# TASK TO CARRY OUT
When the string "horizon" occurs in a line of the records, show that line.

- - -

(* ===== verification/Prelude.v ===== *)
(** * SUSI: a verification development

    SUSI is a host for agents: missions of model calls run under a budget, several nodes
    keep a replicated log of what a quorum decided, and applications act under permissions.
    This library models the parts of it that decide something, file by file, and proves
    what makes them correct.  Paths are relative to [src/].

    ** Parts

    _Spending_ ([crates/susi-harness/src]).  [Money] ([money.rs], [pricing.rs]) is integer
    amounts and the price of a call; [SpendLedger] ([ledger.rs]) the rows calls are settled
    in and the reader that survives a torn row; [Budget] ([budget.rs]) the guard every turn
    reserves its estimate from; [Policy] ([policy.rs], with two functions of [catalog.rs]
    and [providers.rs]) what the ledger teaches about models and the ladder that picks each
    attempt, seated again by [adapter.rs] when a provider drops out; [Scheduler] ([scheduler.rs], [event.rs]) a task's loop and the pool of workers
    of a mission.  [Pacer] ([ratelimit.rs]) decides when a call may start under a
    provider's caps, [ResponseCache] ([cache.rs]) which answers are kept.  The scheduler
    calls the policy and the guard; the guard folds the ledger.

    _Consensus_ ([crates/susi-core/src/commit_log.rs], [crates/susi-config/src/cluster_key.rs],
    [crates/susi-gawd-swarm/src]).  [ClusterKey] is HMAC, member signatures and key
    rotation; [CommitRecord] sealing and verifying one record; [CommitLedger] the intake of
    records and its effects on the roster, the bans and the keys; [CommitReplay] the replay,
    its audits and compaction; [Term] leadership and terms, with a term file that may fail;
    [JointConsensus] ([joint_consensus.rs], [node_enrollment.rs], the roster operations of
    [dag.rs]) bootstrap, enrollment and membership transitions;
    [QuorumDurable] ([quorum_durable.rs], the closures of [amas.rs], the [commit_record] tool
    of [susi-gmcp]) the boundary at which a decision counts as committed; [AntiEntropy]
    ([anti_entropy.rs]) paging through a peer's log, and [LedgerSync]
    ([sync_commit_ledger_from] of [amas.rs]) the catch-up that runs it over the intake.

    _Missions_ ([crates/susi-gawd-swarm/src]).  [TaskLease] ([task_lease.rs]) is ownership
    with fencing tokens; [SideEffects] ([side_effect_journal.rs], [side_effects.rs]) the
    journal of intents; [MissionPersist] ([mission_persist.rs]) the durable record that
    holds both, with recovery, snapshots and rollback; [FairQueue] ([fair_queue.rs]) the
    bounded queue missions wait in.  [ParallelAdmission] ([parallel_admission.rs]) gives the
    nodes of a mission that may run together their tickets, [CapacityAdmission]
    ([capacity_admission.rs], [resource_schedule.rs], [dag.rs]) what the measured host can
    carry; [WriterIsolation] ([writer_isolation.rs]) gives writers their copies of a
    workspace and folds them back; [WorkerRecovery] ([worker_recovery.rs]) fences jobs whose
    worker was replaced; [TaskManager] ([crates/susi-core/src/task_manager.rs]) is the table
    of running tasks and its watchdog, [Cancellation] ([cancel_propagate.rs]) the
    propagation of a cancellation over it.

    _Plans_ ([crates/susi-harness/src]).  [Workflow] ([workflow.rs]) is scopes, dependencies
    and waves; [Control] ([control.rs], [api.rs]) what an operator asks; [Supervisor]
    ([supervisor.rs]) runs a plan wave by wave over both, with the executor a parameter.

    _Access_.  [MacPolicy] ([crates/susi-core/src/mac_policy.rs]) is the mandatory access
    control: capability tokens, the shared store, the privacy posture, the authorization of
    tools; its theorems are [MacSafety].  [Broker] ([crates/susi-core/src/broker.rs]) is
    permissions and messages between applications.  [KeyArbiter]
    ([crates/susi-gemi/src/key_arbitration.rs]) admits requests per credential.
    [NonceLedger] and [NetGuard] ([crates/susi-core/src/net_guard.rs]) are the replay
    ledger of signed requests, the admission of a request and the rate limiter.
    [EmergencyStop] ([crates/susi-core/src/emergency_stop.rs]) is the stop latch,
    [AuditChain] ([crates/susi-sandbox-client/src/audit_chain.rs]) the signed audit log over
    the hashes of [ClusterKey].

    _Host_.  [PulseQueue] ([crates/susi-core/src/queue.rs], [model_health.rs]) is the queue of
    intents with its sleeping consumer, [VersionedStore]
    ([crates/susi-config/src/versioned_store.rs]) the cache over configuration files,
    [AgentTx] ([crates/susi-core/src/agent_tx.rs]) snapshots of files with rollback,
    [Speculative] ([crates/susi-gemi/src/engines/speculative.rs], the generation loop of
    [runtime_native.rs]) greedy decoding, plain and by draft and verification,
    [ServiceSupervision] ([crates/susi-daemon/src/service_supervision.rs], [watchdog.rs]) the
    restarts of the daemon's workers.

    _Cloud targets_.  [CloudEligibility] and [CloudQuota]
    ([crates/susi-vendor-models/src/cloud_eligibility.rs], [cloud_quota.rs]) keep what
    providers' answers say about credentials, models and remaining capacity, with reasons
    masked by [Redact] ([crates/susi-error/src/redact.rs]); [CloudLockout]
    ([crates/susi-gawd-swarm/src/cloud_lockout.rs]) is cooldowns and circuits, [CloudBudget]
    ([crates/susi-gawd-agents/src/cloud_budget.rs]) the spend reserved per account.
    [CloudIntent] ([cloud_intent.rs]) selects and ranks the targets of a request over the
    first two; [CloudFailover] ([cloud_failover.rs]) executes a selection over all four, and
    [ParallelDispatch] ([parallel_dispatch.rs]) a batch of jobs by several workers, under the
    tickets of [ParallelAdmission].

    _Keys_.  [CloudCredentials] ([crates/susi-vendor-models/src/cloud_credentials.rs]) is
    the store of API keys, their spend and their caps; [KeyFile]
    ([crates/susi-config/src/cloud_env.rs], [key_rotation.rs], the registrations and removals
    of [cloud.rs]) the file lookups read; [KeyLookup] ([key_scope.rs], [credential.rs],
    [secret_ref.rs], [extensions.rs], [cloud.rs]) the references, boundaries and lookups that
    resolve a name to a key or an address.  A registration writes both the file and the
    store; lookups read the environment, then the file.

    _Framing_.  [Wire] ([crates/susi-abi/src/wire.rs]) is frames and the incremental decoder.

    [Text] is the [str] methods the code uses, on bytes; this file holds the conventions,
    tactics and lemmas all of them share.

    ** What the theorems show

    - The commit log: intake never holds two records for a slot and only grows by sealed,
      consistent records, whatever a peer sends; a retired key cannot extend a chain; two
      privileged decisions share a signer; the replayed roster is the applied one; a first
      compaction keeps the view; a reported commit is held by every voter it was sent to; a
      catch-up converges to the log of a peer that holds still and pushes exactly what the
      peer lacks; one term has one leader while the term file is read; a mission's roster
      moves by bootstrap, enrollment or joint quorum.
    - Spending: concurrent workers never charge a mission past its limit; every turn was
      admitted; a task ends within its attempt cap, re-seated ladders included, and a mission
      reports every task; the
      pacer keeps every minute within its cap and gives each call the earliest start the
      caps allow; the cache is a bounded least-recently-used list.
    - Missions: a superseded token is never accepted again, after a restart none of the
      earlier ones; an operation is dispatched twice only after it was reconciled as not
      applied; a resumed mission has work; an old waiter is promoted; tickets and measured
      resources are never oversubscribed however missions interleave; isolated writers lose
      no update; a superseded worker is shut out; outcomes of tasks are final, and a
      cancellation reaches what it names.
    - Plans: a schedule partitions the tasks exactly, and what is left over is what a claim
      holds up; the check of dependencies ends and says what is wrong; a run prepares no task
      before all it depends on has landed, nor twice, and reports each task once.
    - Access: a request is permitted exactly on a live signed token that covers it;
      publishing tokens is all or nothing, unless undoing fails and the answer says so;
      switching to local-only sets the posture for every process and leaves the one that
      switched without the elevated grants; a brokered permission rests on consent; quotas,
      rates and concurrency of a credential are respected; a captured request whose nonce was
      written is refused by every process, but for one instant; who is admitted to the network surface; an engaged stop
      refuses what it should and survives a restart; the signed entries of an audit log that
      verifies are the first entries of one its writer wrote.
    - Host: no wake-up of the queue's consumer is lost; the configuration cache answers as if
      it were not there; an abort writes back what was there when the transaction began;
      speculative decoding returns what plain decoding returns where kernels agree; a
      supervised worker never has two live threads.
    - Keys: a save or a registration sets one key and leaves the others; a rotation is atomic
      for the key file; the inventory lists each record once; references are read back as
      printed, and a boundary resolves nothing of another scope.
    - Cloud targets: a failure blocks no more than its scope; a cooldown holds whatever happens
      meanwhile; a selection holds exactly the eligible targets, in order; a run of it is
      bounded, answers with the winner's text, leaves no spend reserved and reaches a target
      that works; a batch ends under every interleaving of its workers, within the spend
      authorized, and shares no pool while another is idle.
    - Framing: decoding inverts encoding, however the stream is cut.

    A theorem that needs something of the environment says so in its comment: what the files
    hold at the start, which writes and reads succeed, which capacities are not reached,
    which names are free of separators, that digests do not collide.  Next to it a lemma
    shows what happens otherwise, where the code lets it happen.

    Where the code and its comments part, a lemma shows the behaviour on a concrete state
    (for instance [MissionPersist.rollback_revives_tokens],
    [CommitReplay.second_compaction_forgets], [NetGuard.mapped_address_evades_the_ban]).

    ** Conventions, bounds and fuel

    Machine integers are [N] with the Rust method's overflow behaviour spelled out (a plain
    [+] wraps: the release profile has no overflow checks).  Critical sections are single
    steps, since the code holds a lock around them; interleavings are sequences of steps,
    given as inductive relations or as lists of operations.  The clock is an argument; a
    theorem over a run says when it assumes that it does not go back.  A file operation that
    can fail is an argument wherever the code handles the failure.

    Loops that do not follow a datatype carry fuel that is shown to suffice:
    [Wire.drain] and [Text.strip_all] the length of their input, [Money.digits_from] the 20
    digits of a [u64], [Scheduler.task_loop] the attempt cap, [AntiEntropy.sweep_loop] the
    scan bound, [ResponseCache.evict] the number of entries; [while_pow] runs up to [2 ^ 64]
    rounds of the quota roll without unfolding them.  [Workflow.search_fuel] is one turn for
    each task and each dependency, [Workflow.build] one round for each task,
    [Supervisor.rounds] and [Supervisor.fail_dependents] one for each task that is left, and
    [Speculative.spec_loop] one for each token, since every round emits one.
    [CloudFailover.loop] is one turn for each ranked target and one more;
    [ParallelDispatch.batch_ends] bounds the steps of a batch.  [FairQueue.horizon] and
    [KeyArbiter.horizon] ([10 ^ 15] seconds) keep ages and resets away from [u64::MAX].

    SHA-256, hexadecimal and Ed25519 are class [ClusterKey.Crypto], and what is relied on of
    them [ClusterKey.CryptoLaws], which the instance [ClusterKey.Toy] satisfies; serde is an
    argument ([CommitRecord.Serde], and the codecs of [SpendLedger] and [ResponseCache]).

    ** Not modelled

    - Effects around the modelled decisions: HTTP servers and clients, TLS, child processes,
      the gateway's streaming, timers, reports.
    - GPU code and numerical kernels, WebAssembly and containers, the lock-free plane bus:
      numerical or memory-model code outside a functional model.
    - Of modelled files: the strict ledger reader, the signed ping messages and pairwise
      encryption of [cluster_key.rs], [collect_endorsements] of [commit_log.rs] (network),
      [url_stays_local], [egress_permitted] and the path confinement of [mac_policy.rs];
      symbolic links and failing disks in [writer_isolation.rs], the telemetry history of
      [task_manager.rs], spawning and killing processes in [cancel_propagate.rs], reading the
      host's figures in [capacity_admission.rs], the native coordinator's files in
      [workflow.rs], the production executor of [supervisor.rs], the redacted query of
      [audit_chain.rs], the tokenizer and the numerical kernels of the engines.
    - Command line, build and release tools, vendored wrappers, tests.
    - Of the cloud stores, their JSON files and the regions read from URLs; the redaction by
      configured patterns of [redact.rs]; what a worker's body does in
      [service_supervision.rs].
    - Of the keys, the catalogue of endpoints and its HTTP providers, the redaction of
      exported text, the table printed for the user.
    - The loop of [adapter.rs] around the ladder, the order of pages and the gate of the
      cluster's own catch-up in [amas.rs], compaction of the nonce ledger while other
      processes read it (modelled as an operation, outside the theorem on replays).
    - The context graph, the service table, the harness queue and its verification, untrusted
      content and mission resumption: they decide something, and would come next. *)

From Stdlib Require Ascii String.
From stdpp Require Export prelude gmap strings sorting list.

- - -

# SOLVED PROBLEM
    [ParallelDispatch.batch_ends] bounds the steps of a batch.  [FairQueue.horizon] and
    [KeyArbiter.horizon] ([10 ^ 15] seconds) keep ages and resets away from [u64::MAX].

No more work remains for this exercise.